Home, by myself, ideally painting a miniature, reading a book or listening to music. Everything else is a frightening experience.
How do you relate to change or stability in the external world? Which do you prefer?
I prefer stability of my best emotional states, for obvious reasons. But I desire change in my worst ones. Same applies to my surrounding environment.
I think that's what everyone really wants, deep down.
Relationships:
What are your general, social relationships like? Do you form many, few, are the bonds strong, weak? Do these make you generally happy or sad?
Mine are superficial, extensive but not something I keep up with so I lose a lot of friends. So weak bonds and these make me temporarily happy.
What are your most intimate relationships like? If you could describe an ideal intimate relationship, what would it be?
I've covered this in a lot of detail in other threads here, but I'm essentially in the paradox of desiring intimacy but not knowing how to obtain it. Not to mention I'm terrified of other people and their invisible motivations.
An ideal relationship? I've got no idea because I don't trust ideals and I don't think you should ever expect something like that.
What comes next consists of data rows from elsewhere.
Lemma find_write_same k f m v :
  StdMap.find k m = Some v -> StdMap.find k (StdMap.write k f m) = Some (f v).
Proof.
  induction m as [|[k' v'] r IH]; cbn; [discriminate|].
  destruct (k =? k') eqn:E; cbn; rewrite E; [congruence | auto].
Qed.

Lemma find_write_other k k' f m :
  k <> k' -> StdMap.find k (StdMap.write k' f m) = StdMap.find k m.
Proof.
  intros Hne. apply Z.eqb_neq in Hne.
  induction m as [|[k1 v1] r IH]; cbn; [reflexivity|].
  destruct (k' =? k1) eqn:E; cbn.
  - apply Z.eqb_eq in E; subst k1. now rewrite Hne.
  - destruct (k =? k1); auto.
Qed.

Lemma keys_write k f m : StdMap.keys (StdMap.write k f m) = StdMap.keys m.
Proof.
  unfold StdMap.keys. induction m as [|[k' v'] r IH]; cbn; [reflexivity|].
  destruct (k =? k'); cbn; [reflexivity | now rewrite IH].
Qed.

Lemma size_write k f m : StdMap.size (StdMap.write k f m) = StdMap.size m.
Proof.
  unfold StdMap.size. rewrite <- (length_map fst), <- (length_map fst m).
  exact (f_equal (@List.length Z) (keys_write k f m)).
Qed.

Lemma write_write k f g m :
  StdMap.write k g (StdMap.write k f m) = StdMap.write k (fun v => g (f v)) m.
Proof.
  induction m as [|[k' v'] r IH]; cbn; [reflexivity|].
  destruct (k =? k') eqn:E; cbn; rewrite E; [reflexivity | now rewrite IH].
Qed.

Lemma keys_map_values f m : StdMap.keys (StdMap.map_values f m) = StdMap.keys m.
Proof.
  unfold StdMap.keys, StdMap.map_values. rewrite map_map. reflexivity.
Qed.

Lemma above_weaken lo lo' m :
  lo' <= lo -> StdMap.above lo m = true -> StdMap.above lo' m = true.
Proof.
  destruct m as [|[k v] r]; cbn; [reflexivity|].
  intros Hle H. apply andb_true_iff in H as [H1 H2].
  apply Z.ltb_lt in H1. apply andb_true_iff; split; [apply Z.ltb_lt; lia | exact H2].
Qed.

Lemma above_find_none lo k m :
  k <= lo -> StdMap.above lo m = true -> StdMap.find k m = None.
Proof.
  revert lo. induction m as [|[k' v'] r IH]; cbn; intros lo Hle H; [reflexivity|].
  apply andb_true_iff in H as [H1 H2]. apply Z.ltb_lt in H1.
  destruct (k =? k') eqn:E; [apply Z.eqb_eq in E; lia|].
  apply (IH k'); [lia | exact H2].
Qed.

Lemma above_assign lo k v m :
  lo < k -> StdMap.above lo m = true -> StdMap.above lo (StdMap.assign k v m) = true.
Proof.
  revert lo. induction m as [|[k' v'] r IH]; cbn; intros lo Hlt H.
  - apply andb_true_iff; split; [now apply Z.ltb_lt | reflexivity].
  - apply andb_true_iff in H as [H1 H2]. apply Z.ltb_lt in H1.
    destruct (k <? k') eqn:E1; cbn.
    + apply Z.ltb_lt in E1. rewrite H2.
      repeat (apply andb_true_iff; split); try apply Z.ltb_lt; auto.
    + destruct (k =? k') eqn:E2; cbn.
      * apply Z.eqb_eq in E2; subst k'.
        apply andb_true_iff; split; [now apply Z.ltb_lt | exact H2].
      * apply Z.ltb_ge in E1. apply Z.eqb_neq in E2.
        apply andb_true_iff; split; [now apply Z.ltb_lt|].
        apply IH; [lia | exact H2].
Qed.

Lemma above_erase lo k m :
  StdMap.above lo m = true -> StdMap.above lo (StdMap.erase k m) = true.
Proof.
  revert lo. induction m as [|[k' v'] r IH]; cbn; intros lo H; [reflexivity|].
  apply andb_true_iff in H as [H1 H2].
  destruct (k =? k'); cbn.
  - apply Z.ltb_lt in H1. apply (above_weaken k'); [lia | exact H2].
  - rewrite H1. cbn. apply IH, H2.
Qed.

Lemma above_write lo k f m :
  StdMap.above lo (StdMap.write k f m) = StdMap.above lo m.
Proof.
  revert lo. induction m as [|[k' v'] r IH]; cbn; intros lo; [reflexivity|].
  destruct (k =? k'); cbn; [reflexivity | now rewrite IH].
Qed.

Lemma above_map_values lo f m :
  StdMap.above lo (StdMap.map_values f m) = StdMap.above lo m.
Proof.
  revert lo. induction m as [|[k' v'] r IH]; cbn; intros lo; [reflexivity|].
  now rewrite IH.
Qed.

Lemma wf_above lo m : StdMap.above lo m = true -> StdMap.wf m = true.
Proof.
  destruct m as [|[k v] r]; cbn; [reflexivity|].
  intros H. now apply andb_true_iff in H as [_ H].
Qed.

Lemma wf_exists_above m : StdMap.wf m = true -> exists lo, StdMap.above lo m = true.
Proof.
  destruct m as [|[k v] r]; cbn; intros H.
  - now exists 0.
  - exists (k - 1). apply andb_true_iff; split; [apply Z.ltb_lt; lia | exact H].
Qed.

Lemma wf_erase k m : StdMap.wf m = true -> StdMap.wf (StdMap.erase k m) = true.
Proof.
  intros H. destruct (wf_exists_above m H) as [lo Hlo].
  apply (wf_above lo), above_erase, Hlo.
Qed.

Lemma find_erase_same k m :
  StdMap.wf m = true -> StdMap.find k (StdMap.erase k m) = None.
Proof.
  intros H. destruct (wf_exists_above m H) as [lo Hlo]. clear H. revert lo Hlo.
  induction m as [|[k' v'] r IH]; cbn; intros lo H; [reflexivity|].
  apply andb_true_iff in H as [H1 H2].
  destruct (k =? k') eqn:E; cbn.
  - apply Z.eqb_eq in E; subst k'. apply (above_find_none k); [lia | exact H2].
  - rewrite E. apply (IH k'), H2.
Qed.

Lemma erase_absent k m : StdMap.find k m = None -> StdMap.erase k m = m.
Proof.
  induction m as [|[k' v'] r IH]; cbn; [reflexivity|].
  destruct (k =? k'); [discriminate|]. intros H. now rewrite IH.
Qed.

Lemma above_keys lo m k :
  StdMap.above lo m = true -> In k (StdMap.keys m) -> lo < k.
Proof.
  revert lo. induction m as [|[k' v'] r IH]; cbn; intros lo H Hin; [tauto|].
  apply andb_true_iff in H as [H1 H2]. apply Z.ltb_lt in H1.
  destruct Hin as [->|Hin]; [exact H1|].
  specialize (IH k' H2 Hin). lia.
Qed.

Lemma find_write_eq k (f : V -> V) m :
  StdMap.find k (StdMap.write k f m) = option_map f (StdMap.find k m).
Proof.
  induction m as [|[k' v'] r IH]; cbn; [reflexivity|].
  destruct (k =? k') eqn:E; cbn; rewrite E; [reflexivity | exact IH].
Qed.

Lemma write_const k (g : V -> V) m v :
  StdMap.find k m = Some v -> StdMap.write k g m = StdMap.write k (fun _ => g v) m.
Proof.
  induction m as [|[k' v'] r IH]; cbn; [reflexivity|].
  destruct (k =? k'); [intros [= ->]; reflexivity | intros H; now rewrite IH].
Qed.

Lemma write_id k m v :
  StdMap.find k m = Some v -> StdMap.write k (fun _ => v) m = m.
Proof.
  induction m as [|[k' v'] r IH]; cbn; [reflexivity|].
  destruct (k =? k') eqn:E; [| intros H; now rewrite IH].
  intros [= ->]. apply Z.eqb_eq in E. now subst.
Qed.

Lemma write_absent k f m : StdMap.find k m = None -> StdMap.write k f m = m.
Proof.
  induction m as [|[k' v'] r IH]; cbn; [reflexivity|].
  destruct (k =? k'); [discriminate | intros H; now rewrite IH].
Qed.

End StdMapFacts.

(** ** [addJoint] by cases *)

Lemma addJoint_dangling (w : Extern) (p : JointPtr) (m : Memory) :
  pointee p m = None -> addJoint w p true m = Halt InvalidPointer m [].
Proof.
  intros H. unfold addJoint. unfold_monad. cbn. now rewrite H.
Qed.

Lemma addJoint_cases (w : Extern) (p : JointPtr) (reload : bool) (m : Memory)
    (d : JointData) :
  call_shape p reload ->
  pointee p m = Some d ->
  addJoint w p reload m =
    let m0 := store_template reload d m in
    if axis_rejected w d then
      Ret 0 m0 (store_trace reload ++ [EvLogError msg_no_axis1])
    else if anchor_nodes_found w d then
      if backend_accepts w d then
        Ret (next_joint_id m) (created_memory w p d m0)
            (store_trace reload ++ success_trace (next_joint_id m))
      else
        Ret 0 (refused_memory w p d m0) (store_trace reload ++ failure_trace)
    else Halt AssertionFailed m0 (store_trace reload).
Proof.
  intros Hshape Hd.
  unfold addJoint, axis_rejected, anchor_nodes_found, backend_accepts,
    created_memory, refused_memory, new_joint, resolve, resolved_anchor,
    store_template, store_trace.
  destruct p as [|k].
  - cbn in Hd. injection Hd as <-.
    unfold_monad. destruct m as [js rs n c]. cbn.
    destruct reload; cbn;
      (destruct (_ && _); cbn; [reflexivity|]);
      destruct (anchorPos c) eqn:Epos; cbn;
      destruct (getSimNode w (nodeIndex1 c)) as [n1|]; cbn;
      destruct (getSimNode w (nodeIndex2 c)) as [n2|]; cbn;
      try reflexivity;
      destruct (createJoint w _ _ _); cbn; reflexivity.
  - destruct Hshape as [Hp | Hr]; [discriminate | subst reload].
    unfold_monad. destruct m as [js rs n c]. cbn in *. rewrite Hd. cbn.
    destruct (_ && _); cbn; [reflexivity|].
    destruct (anchorPos d) eqn:Epos; cbn;
      destruct (getSimNode w (nodeIndex1 d)) as [n1|]; cbn;
      destruct (getSimNode w (nodeIndex2 d)) as [n2|]; cbn;
      try reflexivity.
    all: repeat (rewrite ?find_write_eq, ?Hd; cbn).
    all: destruct (createJoint w _ _ _); cbn.
    all: repeat (rewrite ?find_write_eq, ?Hd; cbn).
    all: unfold with_simJoints, with_next_joint_id, with_simJointsReload; cbn.
    all: rewrite ?write_write.
    all: try (rewrite (write_const k _ rs d Hd); reflexivity).
    all: try (rewrite (write_id k rs d Hd); reflexivity).
Qed.

(** The zero vector fails the axis test whenever [EPSILON] is positive. *)
Lemma zero_axis_is_degenerate (w : Extern) :
  PrimFloat.ltb 0%float (EPSILON w) = true ->
  PrimFloat.ltb (squaredNorm vzero) (EPSILON w) = true.
Proof. intros H. exact H. Qed.

Lemma is_fixed_true (t : JointType) : is_fixed t = true <-> t = JOINT_TYPE_FIXED.
Proof. destruct t; cbn; split; congruence. Qed.

Lemma in_store_trace (reload : bool) (e : Event) :
  In e (store_trace reload) -> e = EvLock \/ e = EvUnlock.
Proof.
  destruct reload; cbn; [tauto|]. intros [<-|[<-|[]]]; auto.
Qed.

Lemma store_template_frame (reload : bool) (d : JointData) (m : Memory) :
  simJoints (store_template reload d m) = simJoints m /\
  next_joint_id (store_template reload d m) = next_joint_id m /\
  callerData (store_template reload d m) = callerData m.
Proof. destruct reload; cbn; auto. Qed.

Lemma poke_frame (p : JointPtr) (f : JointData -> JointData) (m : Memory) :
  simJoints (poke p f m) = simJoints m /\
  next_joint_id (poke p f m) = next_joint_id m.
Proof. destruct p; cbn; auto. Qed.

(** ** The other member functions by cases *)

Lemma with_simJoints_same (m : Memory) (js : StdMap.t SimJoint) :
  simJoints m = js -> with_simJoints (fun _ => js) m = m.
Proof. destruct m; cbn; intros ->; reflexivity. Qed.

Lemma removeJoint_result (id : Z) (m : Memory) :
  removeJoint id m
    = Ret tt (with_simJoints (StdMap.erase id) m) (removeJoint_trace id).
Proof.
  unfold removeJoint. unfold_monad. cbn.
  destruct (StdMap.find id (simJoints m)) eqn:E; cbn; [reflexivity|].
  unfold with_simJoints. rewrite (erase_absent _ _ E). destruct m; reflexivity.
Qed.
Idealistic thinking is essentially the ultimate arrogance of our species, to think we deserve or expect perfection from the world is just nonsense and completely unfair. I mean...do you expect an ideal of yourself in relation to others? And if so how often do you really uphold it?
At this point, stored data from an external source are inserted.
(** X8: a click on Reveal Move either ends in Revealed, or leaves the
    form and the storage exactly as they were (a refused form, a
    failed transaction, an unreadable list of reveals).  When it ends
    in Revealed, the salt of the form is cleared, the reveal is
    appended to the list under rps_reveals with the move and the hash
    of the transaction, and a second click sends nothing: it asks for
    the secret to be loaded. *)
Theorem handleReveal_all_or_nothing
    (st : GameReveal.state) (signer : option string) (tx : string + string)
    (now : string) (store : LocalStorage.storage) :
  (exists txHash reveals,
     tx = inl txHash
     /\ LocalStorage.readArray (LocalStorage.rps_reveals store) = Some reveals
     /\ GameRevealFlow.handleReveal isAddress st signer tx now store
        = ({| GameReveal.contractAddress := GameReveal.contractAddress st;
              GameReveal.move := GameReveal.move st;
              GameReveal.salt := EmptyString |},
           {| LocalStorage.rps_secret := LocalStorage.rps_secret store;
              LocalStorage.rps_games := LocalStorage.rps_games store;
              LocalStorage.rps_current_game := LocalStorage.rps_current_game store;
              LocalStorage.rps_reveals :=
                LocalStorage.Holds
                  (reveals
                   ++ [ {| LocalStorage.sr_contractAddress :=
                             GameReveal.contractAddress st;
                           LocalStorage.sr_move := GameReveal.move st;
                           LocalStorage.sr_moveName :=
                             GameRevealFlow.moveNameOf (GameReveal.move st);
                           LocalStorage.sr_revealedAt := now;
                           LocalStorage.sr_txHash := txHash |} ]) |},
           GameRevealFlow.Revealed txHash)
     /\ (forall signer' tx' now' store',
           snd (GameRevealFlow.handleReveal isAddress
                  (fst (fst (GameRevealFlow.handleReveal isAddress st signer tx
                               now store)))
                  signer' tx' now' store')
           = GameRevealFlow.NotSent GameReveal.LoadSecretFirst))
  \/ (fst (GameRevealFlow.handleReveal isAddress st signer tx now store) = (st, store)
      /\ forall txHash,
           snd (GameRevealFlow.handleReveal isAddress st signer tx now store)
           = GameRevealFlow.Revealed txHash -> False).
Proof.
  unfold GameRevealFlow.handleReveal at 1 3 4 5.
  destruct (GameReveal.handleReveal isAddress st signer) as [a | m s] eqn:Hr.
  - right. split; [reflexivity | discriminate].
  - destruct tx as [txHash | message];
      [| right; split; [reflexivity | discriminate]].
    destruct (LocalStorage.readArray (LocalStorage.rps_reveals store))
      as [reveals |] eqn:Hg;
      [| right; split; [reflexivity | discriminate]].
    left. exists txHash, reveals. cbn [fst snd].
    split; [reflexivity |]. split; [reflexivity |]. split; [reflexivity |].
    intros signer' tx' now' store'.
    unfold GameRevealFlow.handleReveal, GameReveal.handleReveal.
    cbn [GameReveal.contractAddress GameReveal.salt JSString.falsy].
    unfold GameReveal.handleReveal in Hr.
    destruct (JSString.falsy (GameReveal.contractAddress st)
              || negb (isAddress (GameReveal.contractAddress st)));
      [discriminate | reflexivity].
Qed.

End GameRevealFlowFacts.

(** ** GameJoin: what a join sends *)

(** X10: when the second move is not played, the caller is player 2
    and the UI move is in 0..4, Load Game Info followed by Join Game
    sends play with the contract code of the move, in 1..5, and with
    exactly the stake read from the contract as value, provided the
    amount survives its passage through the text shown to the user
    ([parseEther] of [formatEther] gives it back). *)
Theorem join_sends_the_stake_of_the_contract
    (isAddress : string -> bool) (formatEther : Z -> string)
    (parseEther : string -> option Z)
    (address : string) (uiMove : Z) (r : contractReads) (caller : string) :
  JSString.falsy address = false -> isAddress address = true ->
  c2 r = 0 -> sameAddress caller (j2 r) = true ->
  0 <= uiMove <= 4 ->
  parseEther (formatEther (stake r)) = Some (stake r) ->
  GameJoin.loadThenJoin isAddress formatEther parseEther address uiMove
    (Some r) (Some caller)
  = GameJoin.Play (uiMove + 1) (stake r)
  /\ 1 <= uiMove + 1 <= 5.
Proof.
  intros Hne Haddr Hc2 Hj2 Hmove Hround.
  split; [| lia].
  unfold GameJoin.loadThenJoin, GameJoin.handleJoinGame, GameJoin.loadGameInfo.
  cbn [GameJoin.contractAddress]. rewrite Hne, Haddr.
  cbn [orb negb fst GameJoin.info GameJoin.hasPlayed GameJoin.isJ2
       GameJoin.gi_stake GameJoin.move].
  rewrite Hc2, Hj2, Hround.
  unfold HashHelpers.uiMoveToContract. rewrite add_exact by lia.
  reflexivity.
Qed.

Lemma join_sends_the_stake_witness :
  (JSString.falsy Scenario.game = false /\ Ethers.isAddress Scenario.game = true
   /\ c2 Scenario.created = 0
   /\ sameAddress Scenario.bob (j2 Scenario.created) = true
   /\ 0 <= 4 <= 4
   /\ Ethers.parseEther (Ethers.formatEther (stake Scenario.created))
      = Some (stake Scenario.created))
  /\ GameJoin.loadThenJoin Ethers.isAddress Ethers.formatEther Ethers.parseEther
       Scenario.game 4 (Some Scenario.created) (Some Scenario.bob)
     = GameJoin.Play (4 + 1) (stake Scenario.created)
  /\ 1 <= 4 + 1 <= 5.
Proof.
  split.
  - repeat split; try reflexivity; vm_compute; discriminate.
  - apply (join_sends_the_stake_of_the_contract Ethers.isAddress Ethers.formatEther
             Ethers.parseEther Scenario.game 4 Scenario.created Scenario.bob);
      try reflexivity.
    vm_compute. split; discriminate.
Defined.

(** ** GameStatus: the outcomes of a timeout click, the players, the names *)

Lemma sameAddress_trans_sym (a b c : string) :
  sameAddress a b = true -> sameAddress a c = true -> sameAddress b c = true.
Proof.
  unfold sameAddress. intros Hab Hac.
  apply String.eqb_eq in Hab. apply String.eqb_eq in Hac.
  apply String.eqb_eq. congruence.
Qed.

Section GameStatusMoreFacts.

Variable isAddress : string -> bool.
Variable formatEther : Z -> string.


(** X12: a wallet is marked as player 1 and as player 2 at once only
    when the two players of the contract are one address, compared
    without regard to case; for two distinct players, at most one of
    the two marks is set, so at most one of the two timeout
    transactions can ever be sent from a loaded state. *)
Theorem signer_is_one_player_at_most (address : string) (r : contractReads)
    (signerAddress : string) (now : Z) (gs : GameStatus.gameState) :
  GameStatus.loadGameState isAddress formatEther address
    (Some r) (Some signerAddress) now = GameStatus.Loaded gs ->
  (GameStatus.isJ1 gs = true -> GameStatus.isJ2 gs = true ->
   sameAddress (j1 r) (j2 r) = true)
  /\ (sameAddress (j1 r) (j2 r) = false ->
      GameStatus.isJ1 gs && GameStatus.isJ2 gs = false)
  /\ GameStatus.isJ1 gs = sameAddress (GameStatus.userAddress gs) (GameStatus.gs_j1 gs)
  /\ GameStatus.isJ2 gs = sameAddress (GameStatus.userAddress gs) (GameStatus.gs_j2 gs).
Proof.
  unfold GameStatus.loadGameState.
  destruct (JSString.falsy address || negb (isAddress address)); [discriminate |].
  intros [= <-]. cbn.
  split; [apply sameAddress_trans_sym |].
  split; [| split; reflexivity].
  intros Hdiff.
  destruct (sameAddress signerAddress (j1 r)) eqn:E1; [| reflexivity].
  destruct (sameAddress signerAddress (j2 r)) eqn:E2; [| reflexivity].
  rewrite (sameAddress_trans_sym _ _ _ E1 E2) in Hdiff. discriminate.
Qed.

(** X13: the name Game Status shows for the second move is the name
    the player picked: when the contract holds the code of the UI move
    u, 0..4, the state loaded names it as the join and creation forms
    name u, and never as Unknown or Not played; while player 2 has not
    played the name shown is Null. *)
Theorem second_move_name_round_trip (address : string) (r : contractReads)
    (signerAddress : string) (now : Z) (gs : GameStatus.gameState) (u : Z) :
  GameStatus.loadGameState isAddress formatEther address
    (Some r) (Some signerAddress) now = GameStatus.Loaded gs ->
  (0 <= u <= 4 -> c2 r = HashHelpers.uiMoveToContract u ->
   GameStatus.c2Name gs = HashHelpers.getMoveName u
   /\ GameCreation.moveNameAt u = Some (GameStatus.c2Name gs)
   /\ GameRevealFlow.moveNameOf (c2 r) = Some (GameStatus.c2Name gs)
   /\ String.eqb (GameStatus.c2Name gs) "Unknown" = false
   /\ String.eqb (GameStatus.c2Name gs) "Not played" = false)
  /\ (c2 r = 0 -> GameStatus.c2Name gs = "Null"%string).
Proof.
  unfold GameStatus.loadGameState.
  destruct (JSString.falsy address || negb (isAddress address)); [discriminate |].
  intros [= <-]. cbn [GameStatus.c2Name].
  split.
  - intros Hu ->.
    assert (Hcases : u = 0 \/ u = 1 \/ u = 2 \/ u = 3 \/ u = 4) by lia.
    destruct Hcases as [-> | [-> | [-> | [-> | ->]]]]; repeat split.
  - intros ->. reflexivity.
Qed.

End GameStatusMoreFacts.


Lemma signer_is_one_player_witness :
  exists gs,
    GameStatus.loadGameState Ethers.isAddress Ethers.formatEther Scenario.game
      (Some Scenario.joined) (Some Scenario.bob) 2000 = GameStatus.Loaded gs
    /\ sameAddress (j1 Scenario.joined) (j2 Scenario.joined) = false
    /\ GameStatus.isJ1 gs && GameStatus.isJ2 gs = false.
Proof.
  eexists. split; [reflexivity |]. split; [reflexivity |].
  exact (proj1 (proj2 (signer_is_one_player_at_most Ethers.isAddress
                         Ethers.formatEther Scenario.game Scenario.joined
                         Scenario.bob 2000 _ eq_refl))
               eq_refl).
Defined.

Lemma second_move_name_witness :
  exists gs,
    GameStatus.loadGameState Ethers.isAddress Ethers.formatEther Scenario.game
      (Some Scenario.joined) (Some Scenario.bob) 2000 = GameStatus.Loaded gs
    /\ (0 <= 2 <= 4 /\ c2 Scenario.joined = HashHelpers.uiMoveToContract 2)
    /\ GameStatus.c2Name gs = HashHelpers.getMoveName 2
    /\ GameCreation.moveNameAt 2 = Some (GameStatus.c2Name gs)
    /\ GameRevealFlow.moveNameOf (c2 Scenario.joined) = Some (GameStatus.c2Name gs)
    /\ String.eqb (GameStatus.c2Name gs) "Unknown" = false
    /\ String.eqb (GameStatus.c2Name gs) "Not played" = false.
Proof.
  eexists. split; [reflexivity |].
  split; [split; [vm_compute; split; discriminate | reflexivity] |].
  apply (proj1 (second_move_name_round_trip Ethers.isAddress Ethers.formatEther
                  Scenario.game Scenario.joined Scenario.bob 2000 _ 2 eq_refl)).
  - vm_compute. split; discriminate.
  - reflexivity.
Defined.

(** ** The salt as text, and the join against the status *)

(** X14: the commitment depends on the text of the salt only through
    the integer the text is read as at reveal: two salts that parse to
    the same integer (with or without 0x, in either case of the
    digits, with more or fewer zeros in front) give the same result of
    [createCommitment] for the same move, be it a commitment or an
    error. *)
Theorem createCommitment_depends_on_salt_value
    (keccak256 : list Z -> string) (m : Z) (salt1 salt2 : string) (v : Z) :
  JSString.BigInt_0x (GameReveal.saltClean salt1) = Some v ->
  JSString.BigInt_0x (GameReveal.saltClean salt2) = Some v ->
  HashHelpers.createCommitment keccak256 m salt1
  = HashHelpers.createCommitment keccak256 m salt2.
Proof.
  intros H1 H2. apply BigInt_0x_padStart in H1. apply BigInt_0x_padStart in H2.
  unfold HashHelpers.createCommitment, HashHelpers.createCommitment_encoded.
  destruct ((m <? 1) || (5 <? m)); [reflexivity |].
  cbv zeta. rewrite !createCommitment_digits, H1, H2. reflexivity.
Qed.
I think most people are so wrapped up in themselves that they can't even fathom this contradiction, they just get defensive instead.
What do you require [edit: "require" is a poor word choice you can insert a synonym that works better] of other people when they interact with you? What lines do you consider deal-breakers when crossed?
No idea until I encounter them. Social dynamics are far too complex and changing for this to ever be a useful series of questions, sorry. It's not something I've ever considered.
I will say that people seem infinitely creative in the department of what I find abhorrent about them.
Miscellaneous:
In what situations are you most flexible? In what situations are you the most rigid or inflexible? What kinds of things are you particular about and what kinds of things don't matter much?
I'm always inflexible, but I maintain a conscious suppression of this urge in order to appear flexible and learn what that means.
This is another one I don't think about too much beyond what I've said above in this post. So there are lots of things I am particular about, but they are nebulous and relate to hidden aspects of people's natures. Because the problem is that you have to sift through what people mean, what they think they mean, what their unconscious is influencing them to mean and the medium of that communication.
Ethically I hold my values close to my chest and don't feel the need to discuss them here. Just know, you will see them in action in any real situation of import, but I think claiming to act at some point cheapens the act itself.
What other ways would you describe yourself?
I'm too exhausted to put anything else right now, maybe I'll come back if I feel better later.